The lobby was built in the same pale gold stone as the towers, completely empty and with no sign of ever having been used or occupied. Mendez had cleared plenty of abandoned buildings in his time on colony worlds, kicking doors open and checking room by room for booby traps. The floors were usually scattered with the sad debris of normal lives that had been interrupted for one reason or another, even if it was just scraps of paper or broken glass. But he’d never seen anything as sterile as this. There wasn’t a single trace of dust or evidence of wear on anything. The place could have been constructed yesterday, except he’d never seen a new building quite this clean.

“Well, if we want a vantage point,” he said, “we have to get up top somehow.”

Mendez walked outside again and stood back to count the windows. There were seven openings top to bottom, but he had no way of telling if the spacing meant there were a few floors with very high ceilings, or if some floors just didn’t have any natural light. He went back in and paused at the entrance to the elevator.

I hope that’s what it is, anyway. Assumptions get you killed.

“Come on, Chief.” Fred put one boot on the floor of the elevator cage. “Nobody goes anywhere on their own until we figure out how this maze works. Everyone else—stay put.”

Mendez stepped in beside Fred. The two of them stood there for a moment, looking around for anything that resembled controls. Maybe it was a gravity lift: there were no signs on the walls at all, recognizable or otherwise. The ceiling of the elevator cage didn’t give Mendez any clues either, but then his stomach lurched and he realized he was moving. The entrance vanished below them.

“Okay, people, going up,” Fred said. “I don’t know what the Chief did, but it worked.”

“I just looked up,” Mendez said.

“Okay, so maybe it responds to that. Up for up, down for down…”

“And stop?”

They were now looking at a blank wall and it was hard to tell if they were still moving. Mendez shut his eyes for a moment to see if he could detect motion, but he wasn’t sure of it until he saw the opening onto another floor slide slowly past them. Another open floor followed, then another.

“Well, that’s two, and I counted seven.”

“That’s … three.” The cage rose past another opening. “And four…”

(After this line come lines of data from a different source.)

Definition demo_plugin_twice : PluginsList :=
  {| store_size := 1;
     store := [# [("longName", VStr "Jenkins Git plugin"); ("shortName", VStr "git");
                  ("version", VStr "1.0-BETA-SNAPSHOT")]];
     elements := [0%fin; 0%fin] |}.

(** Two objects that declare the same short name. *)
Definition demo_plugins_clash : PluginsList :=
  {| store_size := 2;
     store := [# [("longName", VStr "Jenkins Git plugin"); ("shortName", VStr "git")];
                 [("longName", VStr "Jenkins Git client plugin"); ("shortName", VStr "git")]];
     elements := [0%fin; 1%fin] |}.

(** The world after the list type of the builders is resolved, and the
    table of the builders. *)
Definition demo_world1 : world :=
  snd (get_component_list_type Demo.env Demo.builders_ep Demo.world0).

Definition demo_table : gmap string pyfunc :=
  {[ "build" := Demo.build; "shell" := Demo.shell; "trigger-builds" := Demo.trigger ]}.

(** The world after the table of the builders is built, for a component
    whose data is not interpolated. *)
Definition demo_world3 (name : pyval) : world :=
  snd (entry_points Demo.env "builder" "builders" Demo.builders_ep name demo_world1).

Definition demo_build_call : call :=
  {| call_fuel := 3;
     call_component_type := "builder";
     call_xml_parent := 0;
     call_component := VStr "build";
     call_template_data := VDict [];
     call_job_data := VNone |}.

Definition demo_build_macro : pyval :=
  VDict [("name", VStr "build"); ("builders", VList [VDict [("shell", VStr "make")]])].

(** * The rest of the registry *)

From Stdlib Require Import Sorted.

(** ** The handlers

    [registerHandler] and [getHandler] read and write the attribute
    [handlers] of the registry and nothing else: they are functions on its
    value, a dictionary of dictionaries. [method] is the type of the
    callbacks. *)

Section Handlers.
Context {method : Type}.

(** [registerHandler(category, name, method)]. The dictionary of the
    category is an object: it is stored under the category when it is empty
    (a new one, then), and the assignment to its key [name] shows in
    [handlers] either way. *)
Definition registerHandler (category name : string) (m : method)
    (handlers : gmap string (gmap string method)) : gmap string (gmap string method) :=
  let cat_dict := default ∅ (handlers !! category) in
  let handlers :=
    if decide (size cat_dict = 0) then <[category := cat_dict]> handlers else handlers in
  <[category := <[name := m]> cat_dict]> handlers.

(** [getHandler(category, name)]: [self.handlers[category][name]]. *)
Definition getHandler (category name : string)
    (handlers : gmap string (gmap string method)) : exn + method :=
  match handlers !! category with
  | None => inl (KeyError category)
  | Some cat_dict =>
      match cat_dict !! name with
      | None => inl (KeyError name)
      | Some m => inr m
      end
  end.

(** A run of registrations, in order. *)
Definition register_all (registrations : list (string * string * method))
    (handlers : gmap string (gmap string method)) : gmap string (gmap string method) :=
  fold_left (fun h r => registerHandler r.1.1 r.1.2 r.2 h) registrations handlers.

End Handlers.

(** ** The modules of a registry *)

(** The order of the modules: by [sequence]. *)
Definition sequence_le (a b : ModuleClass) : Prop := (sequence a <= sequence b)%Z.

(** The module of the entry point [e] owns the component type [ct]. *)
Definition owns (env : environment) (ct : string) (e : EntryPoint) : Prop :=
  component_type (load_module env e) = Some ct.

(** ** The plugin objects *)

(** Whether an object declares an alias can be decided. *)
#[global] Instance declares_dec plugin_info alias : Decision (declares plugin_info alias).
Proof.
  unfold declares.
  assert (Hdec : forall o : option pyval, Decision (o = Some (VStr alias))).
  { intros [[| | |s| | |]|]; try (right; discriminate).
    destruct (decide (s = alias)) as [->|Hne]; [by left | right; congruence]. }
  destruct (Hdec (dict_get "longName" plugin_info)) as [H1|H1]; [left; by left|].
  destruct (Hdec (dict_get "shortName" plugin_info)) as [H2|H2]; [left; by right|].
  right. intros [?|?]; contradiction.
Defined.

(** ** An installation with several modules, for examples *)

Definition general_ep : EntryPoint :=
  {| ep_name := "general"; ep_module_name := "jenkins_jobs.modules.general";
     ep_attrs := ["General"] |}.

Definition publishers_ep : EntryPoint :=
  {| ep_name := "publishers"; ep_module_name := "jenkins_jobs.modules.publishers";
     ep_attrs := ["Publishers"] |}.

Definition more_builders_ep : EntryPoint :=
  {| ep_name := "more-builders"; ep_module_name := "my_plugin.builders";
     ep_attrs := ["Builders"] |}.

(** The module of the builders comes first in the group and sorts second;
    another package declares the component type of the builders again. *)
Definition several_modules : environment :=
  {| jenkins_jobs_modules := [Demo.builders_ep; publishers_ep; general_ep; more_builders_ep];
     load_module := fun e =>
       if String.eqb (ep_name e) "general" then
         {| sequence := 10; component_type := None; component_list_type := "" |}
       else if String.eqb (ep_name e) "publishers" then
         {| sequence := 70; component_type := Some "publisher";
            component_list_type := "publishers" |}
       else if String.eqb (ep_name e) "more-builders" then
         {| sequence := 60; component_type := Some "builder";
            component_list_type := "more_builders" |}
       else Demo.Builders;
     module_functions := module_functions Demo.env;
     iter_entry_points := iter_entry_points Demo.env;
     deep_format := deep_format Demo.env |}.

(** ** What a call may change, and what it may add to the trace *)

(** The attributes of a registry that [dispatch] only reads. *)
Definition same_attributes (r r' : ModuleRegistry) : Prop :=
  modules r' = modules r /\
  modules_by_component_type r' = modules_by_component_type r /\
  jjb_config r' = jjb_config r /\
  plugins_dict r' = plugins_dict r /\
  plugin_objects r' = plugin_objects r /\
  parser_data r' = parser_data r.

(** A step that only adds: names to [masked_warned], entries to the two
    caches, events to the trace. An entry of a cache keeps its value. *)
Definition grows (w w' : world) : Prop :=
  same_attributes (self w) (self w') /\
  masked_warned (self w) ⊆ masked_warned (self w') /\
  _entry_points_cache (proc w) ⊆ _entry_points_cache (proc w') /\
  _component_type_cache (proc w) ⊆ _component_type_cache (proc w') /\
  exists new, trace (proc w') = trace (proc w) ++ new.

(** A step that adds to the trace only events that satisfy [P]. *)
Definition adds (P : event -> Prop) (w w' : world) : Prop :=
  exists new, trace (proc w') = trace (proc w) ++ new /\ Forall P new.

(** A world that the process may be in after it was in the world [w]: any
    number of steps later, where a step is a call of [dispatch] or of
    [get_component_list_type], with whatever is installed at that time, or
    the change to another registry of the process (a new registry, or the
    same one with other parser data). *)
Inductive later (w : world) : world -> Prop :=
| later_now : later w w
| later_dispatch w' env fuel ct xml component td jd :
    later w w' ->
    later w (snd (dispatch env fuel ct xml component td jd w'))
| later_list_type w' env entry_point :
    later w w' ->
    later w (snd (get_component_list_type env entry_point w'))
| later_registry w' r :
    later w w' ->
    later w {| self := r; proc := proc w' |}.

(** The event is no call of a generator. *)
Definition no_call (e : event) : Prop :=
  match e with
  | Call _ _ _ _ => False
  | _ => True
  end.

(** If the event is a call of a generator, the generator gets the parent
    [xml_parent], and [job_data] as a keyword if it takes it and no keyword
    otherwise. *)
Definition call_with (xml_parent : node) (job_data : pyval) (e : event) : Prop :=
  match e with
  | Call func parent _ kwargs =>
      parent = xml_parent /\
      kwargs = if bool_decide ("job_data" ∈ func_args func)
               then [("job_data", job_data)] else []
  | _ => True
  end.

(** ** The table of a list type *)

(** The entry points that [dispatch] collects for the list type [lt] of
    the module of [entry_point]: those that the docstrings of the module
    declare, then those registered for the group of [lt]. *)
Definition module_entry_points (env : environment) (lt : string) (entry_point : EntryPoint)
    : list (EntryPoint * pyfunc) :=
  declared_entry_points entry_point (module_functions env (ep_module_name entry_point)) ++
  iter_entry_points env ("jenkins_jobs." +:+ lt).

(** The table with the function of each entry point under its name. *)
Definition table_of (module_eps : list (EntryPoint * pyfunc)) : gmap string pyfunc :=
  list_to_map (map (fun p => (ep_name p.1, p.2)) module_eps).

(** ** More data for the examples *)

(** The world of a registry whose parser data was never set. *)
Definition demo_unset : world :=
  {| self := {| modules := [Demo.Builders];
                modules_by_component_type := {[ "builder" := Demo.builders_ep ]};
                jjb_config := Demo.config;
                masked_warned := ∅;
                plugins_dict := ∅;
                plugin_objects := [];
                parser_data := None |};
     proc := Demo.fresh_process |}.

(** A macro that has its builders under the name of the component type,
    not under the name of the list type, a macro that refers to itself, and
    a macro whose second component is not known. *)
Definition demo_odd_macros : gmap string (gmap string pyval) :=
  {[ "builder" :=
       {[ "lint" := VDict [("name", VStr "lint");
                           ("builder", VList [VDict [("shell", VStr "make lint")]])];
          "again" := VDict [("name", VStr "again");
                            ("builders", VList [VStr "again"])];
          "half" := VDict [("name", VStr "half");
                           ("builders", VList [VDict [("shell", VStr "make")];
                                               VStr "nowhere";
                                               VStr "trigger-builds"])] ]} ]}.
(** The pattern match of the source and the format of the specification
    agree. *)
Lemma matchDataUrl_format (dataUrl : string) (a : ImageAsset) :
  matchDataUrl dataUrl = Some (mediaType a, payload a) <-> EmbeddedDataFormat dataUrl a.
Proof.
  destruct a as [m d]; unfold EmbeddedDataFormat, toDataUrl, matchDataUrl.
  cbn [mediaType payload]. split.
  - intros H.
    destruct (stripPrefix "data:" dataUrl) as [r1|] eqn:E1; [|discriminate].
    apply stripPrefix_inv in E1 as ->. cbn [mbind option_bind] in H.
    destruct (stripPrefix "image/" r1) as [r2|] eqn:E2; [|discriminate].
    apply stripPrefix_inv in E2 as ->. cbn [mbind option_bind] in H.
    destruct (span isWordChar r2) as [w r3] eqn:E3.
    apply span_inv in E3 as [-> Hw].
    destruct (decide (w = "")) as [|Hne]; [discriminate|].
    destruct (stripPrefix ";base64," r3) as [r4|] eqn:E4; [|discriminate].
    apply stripPrefix_inv in E4 as ->. cbn [mbind option_bind] in H.
    destruct (allChars _ r4) eqn:E5; [|discriminate].
    injection H as <- <-. split; [|split; [done|]].
    + exists w. done.
    + reflexivity.
  - intros ((w & Hne & Hw & ->) & Hd & ->).
    rewrite !append_assoc, !stripPrefix_app. cbn [mbind option_bind].
    rewrite stripPrefix_app. cbn [mbind option_bind].
    rewrite (span_app isWordChar w (";base64," +:+ d) Hw) by done.
    destruct (decide (w = "")); [done|].
    rewrite stripPrefix_app. cbn [mbind option_bind]. by rewrite Hd.
Qed.

End Encoder.

Section EncoderClaims.

Lemma dataUrlToGeminiPart_format (dataUrl : string) (a : ImageAsset) :
  EmbeddedDataFormat dataUrl a -> dataUrlToGeminiPart dataUrl = Return (inlinePart a).
Proof.
  intros H%matchDataUrl_format. unfold dataUrlToGeminiPart. by rewrite H.
Qed.

Lemma dataUrlToGeminiPart_cases (dataUrl : string) :
  (exists a, EmbeddedDataFormat dataUrl a /\ dataUrlToGeminiPart dataUrl = Return (inlinePart a))
  \/ ((~ exists a, EmbeddedDataFormat dataUrl a)
      /\ dataUrlToGeminiPart dataUrl = Throw (ErrorObj invalidDataUrlMessage)).
Proof.
  unfold dataUrlToGeminiPart.
  destruct (matchDataUrl dataUrl) as [[m d]|] eqn:E.
  - left. exists {| mediaType := m; payload := d |}. split; [|done].
    by apply matchDataUrl_format.
  - right. split; [|done]. intros [a Ha%matchDataUrl_format]. congruence.
Qed.

(** Encoding a list of data URLs: the parts of all of them in order, or
    the error of the encoder. *)
Lemma mapDataUrls_cases (urls : list string) :
  (exists assets, Forall2 EmbeddedDataFormat urls assets
                  /\ mapDataUrls urls = Return (inlinePart <$> assets))
  \/ (Exists (fun u => ~ exists a, EmbeddedDataFormat u a) urls
      /\ mapDataUrls urls = Throw (ErrorObj invalidDataUrlMessage)).
Proof.
  induction urls as [|u us IH]; simpl.
  - left. exists []. split; [constructor | done].
  - destruct (dataUrlToGeminiPart_cases u) as [(a & Ha & ->)|[Hn ->]].
    + destruct IH as [(assets & Hall & ->)|[Hex ->]].
      * left. exists (a :: assets). split; [by constructor | done].
      * right. split; [by apply Exists_cons_tl | done].
    + right. split; [by apply Exists_cons_hd | done].
Qed.

Lemma catchGenerate_invalid :
  catchGenerate (ErrorObj invalidDataUrlMessage)
  = ErrorObj (failedPrefix +:+ invalidDataUrlMessage).
Proof. vm_compute. reflexivity. Qed.

Lemma generate_malformed_asset (ai : Upstream) (mains insps : list string)
    (userPrompt dataUrl : string) :
  dataUrl ∈ mains ++ insps ->
  (~ exists a, EmbeddedDataFormat dataUrl a) ->
  generateVibeBasedImage ai mains insps userPrompt
  = ([], Throw (ErrorObj (failedPrefix +:+ invalidDataUrlMessage))).
Proof.
  intros Hin Hbad. unfold generateVibeBasedImage, tryGenerate.
  destruct (mapDataUrls_cases mains) as [(am & Hm & ->)|[_ ->]];
    [|by rewrite catchGenerate_invalid].
  destruct (mapDataUrls_cases insps) as [(ai' & Hi & ->)|[_ ->]];
    [|by rewrite catchGenerate_invalid].
  exfalso. apply Hbad.
  apply elem_of_app in Hin as [Hin|Hin].
  - apply list_elem_of_lookup in Hin as [k Hk].
    destruct (Forall2_lookup_l _ _ _ _ _ Hm Hk) as (a & _ & Ha). by exists a.
  - apply list_elem_of_lookup in Hin as [k Hk].
    destruct (Forall2_lookup_l _ _ _ _ _ Hi Hk) as (a & _ & Ha). by exists a.
Qed.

Light spread down from the tight seam between the cage and the wall, indicating another floor coming. Mendez reached toward the wall, and the cage slowed to a stop. It leveled out with the fifth floor and waited.

“You’ve got a way with elevators, Chief.” Fred stuck his head out to take a look, boots still inside the cage area. “Very hygienic. No germ-laden buttons.”

Mendez tried out his newfound mastery and looked up to the ceiling again. The floor began to rise. “Yeah, the more I see, the more I wonder if this is some decontamination facility. It feels like a hospital.”

“If you were escaping from the Flood, and this is the first place you end up after you get into the Dyson sphere, that makes sense.”

Mendez watched floor six go by. He’d expected Kelly to be on the radio by now, passing on Halsey’s questions as the resident Forerunner expert, but she hadn’t called in.

“How long do you think this place has been here, Lieutenant?”

“In real time or the Dyson time? I’d guess thousands of years.”

“I came here twenty-odd years ago,” Mendez said. “We were sitting right on top of this thing all that time and never knew it was here.”

He heard the slight drop-out on Fred’s helmet audio as the lieutenant muted his radio. “Dr. Halsey’s really upset about that, Chief.”

“Yes, she’s already indicated her displeasure to me, sir. But I answer to the chain of command. Not a civilian.”